The implementation of the test-and-treat strategy will produce a rapid decline in HIV incidence and mortality and thus a shift in focus, from ensuring that everyone infected is placed on treatment to managing patient adherence and minimizing transmitted resistance.¹⁶ HIV prevalence would also decline, but only at a later stage, when the cohort receiving ART starts to age and die. Granich et al modeled an epidemic similar to that found in South Africa, where HIV prevalence is high. In low prevalence settings, it will not be efficient to test entire populations for HIV.¹⁶ The intensity and frequency with which such a strategy would need to be implemented will thus vary with the epidemiological context and cohort of patients being treated.^3,74 The establishment of worldwide-accepted criteria of patients’ enrollment and monitoring in this regard is essential to the efficacy and success of such a strategy.

Despite the intensive screening implicit in the test-and-treat strategy, it is likely that some HIV-infected people would still be missed, facilitating the persistence of small pockets of transmission among those with high risk.⁷⁴ It is therefore important that the strategy initially focuses on those at high risk of infection as it is rolled out, so that these “transmission pockets” are kept to a minimum.
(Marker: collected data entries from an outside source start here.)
(** C3, as the code has it: [enable_guest] never inspects the token.
    Whenever it returns, the token is what the jar's lookup of
    [vmware_soap_session] returned; when the four SOAP calls answer and
    the lookup returns, it returns that token with the descriptors; and
    for a jar that holds no cookie of that name the lookup returns the
    absent token, which is then the success value. *)
Theorem enable_guest_returns_cookie_lookup :
  (forall token descriptors,
      result (enable_guest w addr user password) = Ret (token, descriptors) ->
      cookies_get (cookies w) "vmware_soap_session" = Ret token) /\
  (forall ref counters token,
      Login w user password = Ret tt ->
      RetrieveServiceContent w = Ret ref ->
      QueryPerfCounterInt w ref = Ret counters ->
      UpdateCounterLevelMapping w ref (fst (level_mappings counters)) = Ret tt ->
      cookies_get (cookies w) "vmware_soap_session" = Ret token ->
      result (enable_guest w addr user password)
      = Ret (token, snd (level_mappings counters))) /\
  (Forall (fun cookie => Cookie.name cookie <> "vmware_soap_session") (cookies w) ->
   cookies_get (cookies w) "vmware_soap_session" = Ret None).
Proof.
  split; [| split].
  - intros token descriptors. unfold enable_guest, bind, call, emit, ret, lift, result.
    destruct (Login w user password) as [[] | e1]; cbn; [| discriminate].
    destruct (RetrieveServiceContent w) as [ref | e2]; cbn; [| discriminate].
    destruct (QueryPerfCounterInt w ref) as [counters | e3]; cbn; [| discriminate].
    destruct (level_mappings counters) as [mappings descs]. cbn.
    destruct (UpdateCounterLevelMapping w ref mappings); cbn; [| discriminate].
    destruct (cookies_get (cookies w) "vmware_soap_session"); cbn; [| discriminate].
    intros [= <- _]. reflexivity.
  - intros ref counters token Hlogin Hcontent Hcounters Hupdate Htoken.
    rewrite (enable_guest_run ref counters Hlogin Hcontent Hcounters).
    rewrite level_mappings_map in *. cbn [fst snd] in *.
    unfold result. cbn [snd]. now rewrite Hupdate, Htoken.
  - intros Hnone. unfold cookies_get.
    enough (Hfind : find_no_duplicates "vmware_soap_session" (cookies w) None = Ret None)
      by (now rewrite Hfind).
    induction Hnone as [| cookie rest Hname _ IH]; [reflexivity |].
    cbn [find_no_duplicates].
    destruct (String.eqb_spec (Cookie.name cookie) "vmware_soap_session");
      [contradiction | exact IH].
Qed.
A concern that has been raised with respect to the proposed strategy is whether or not it could be implemented in the face of widespread HIV-related stigma. It has even been suggested that the strategy could serve to increase stigma if partial success led to HIV becoming associated with particular subpopulations.⁷⁸ Others have argued that the opposite would in fact be true: that the strategy could play a significant part in reducing HIV-related stigma by raising awareness of HIV and the drugs available for treatment and by encouraging HIV infection to be regarded in the same manner as any other infection.⁷⁹ This, it was suggested, could go a long way to removing HIV-associated fear and discrimination. The potential for the strategy to shift the benefits of treatment from the individual to the general population was another concern that was raised. Growing evidence for the individual’s benefit of earlier treatment has, however, been established.

An important benefit of the test-and-treat strategy lies in its potential for significantly reducing coinfections;^79,80 in particular, it may go a long way toward arresting the tuberculosis epidemic.⁸¹ Other potential benefits are likely to include decreased deaths resulting from late diagnosis, further prevention of MTC transmission, and the reinforcement of current efforts to provide universal access to ART.^2,60,65

Conclusion

The mathematical model published by Granich et al indicates that the test-and-treat strategy could have a big impact on the HIV epidemic. In particular, it is estimated that the strategy could prevent up to 7.2 million AIDS-related deaths in the next 40 years if implemented in conjunction with other interventions already in place. Such a strategy would require large initial financial investment but would become more cost effective than the current treatment strategy within 30 years of rollout. The immediate priority is a field trial aimed at addressing uncertainties regarding model parameters and determining any practical issues that would need to be considered more carefully before large-scale implementation of the strategy can take place. A field trial would also serve to acquire the empirical data needed to guide national ART programs and would go a long way toward determining whether the test-and-treat strategy will have the impact on the HIV epidemic that has been modeled.

Disclosure

The authors report no conflicts of interest in this work.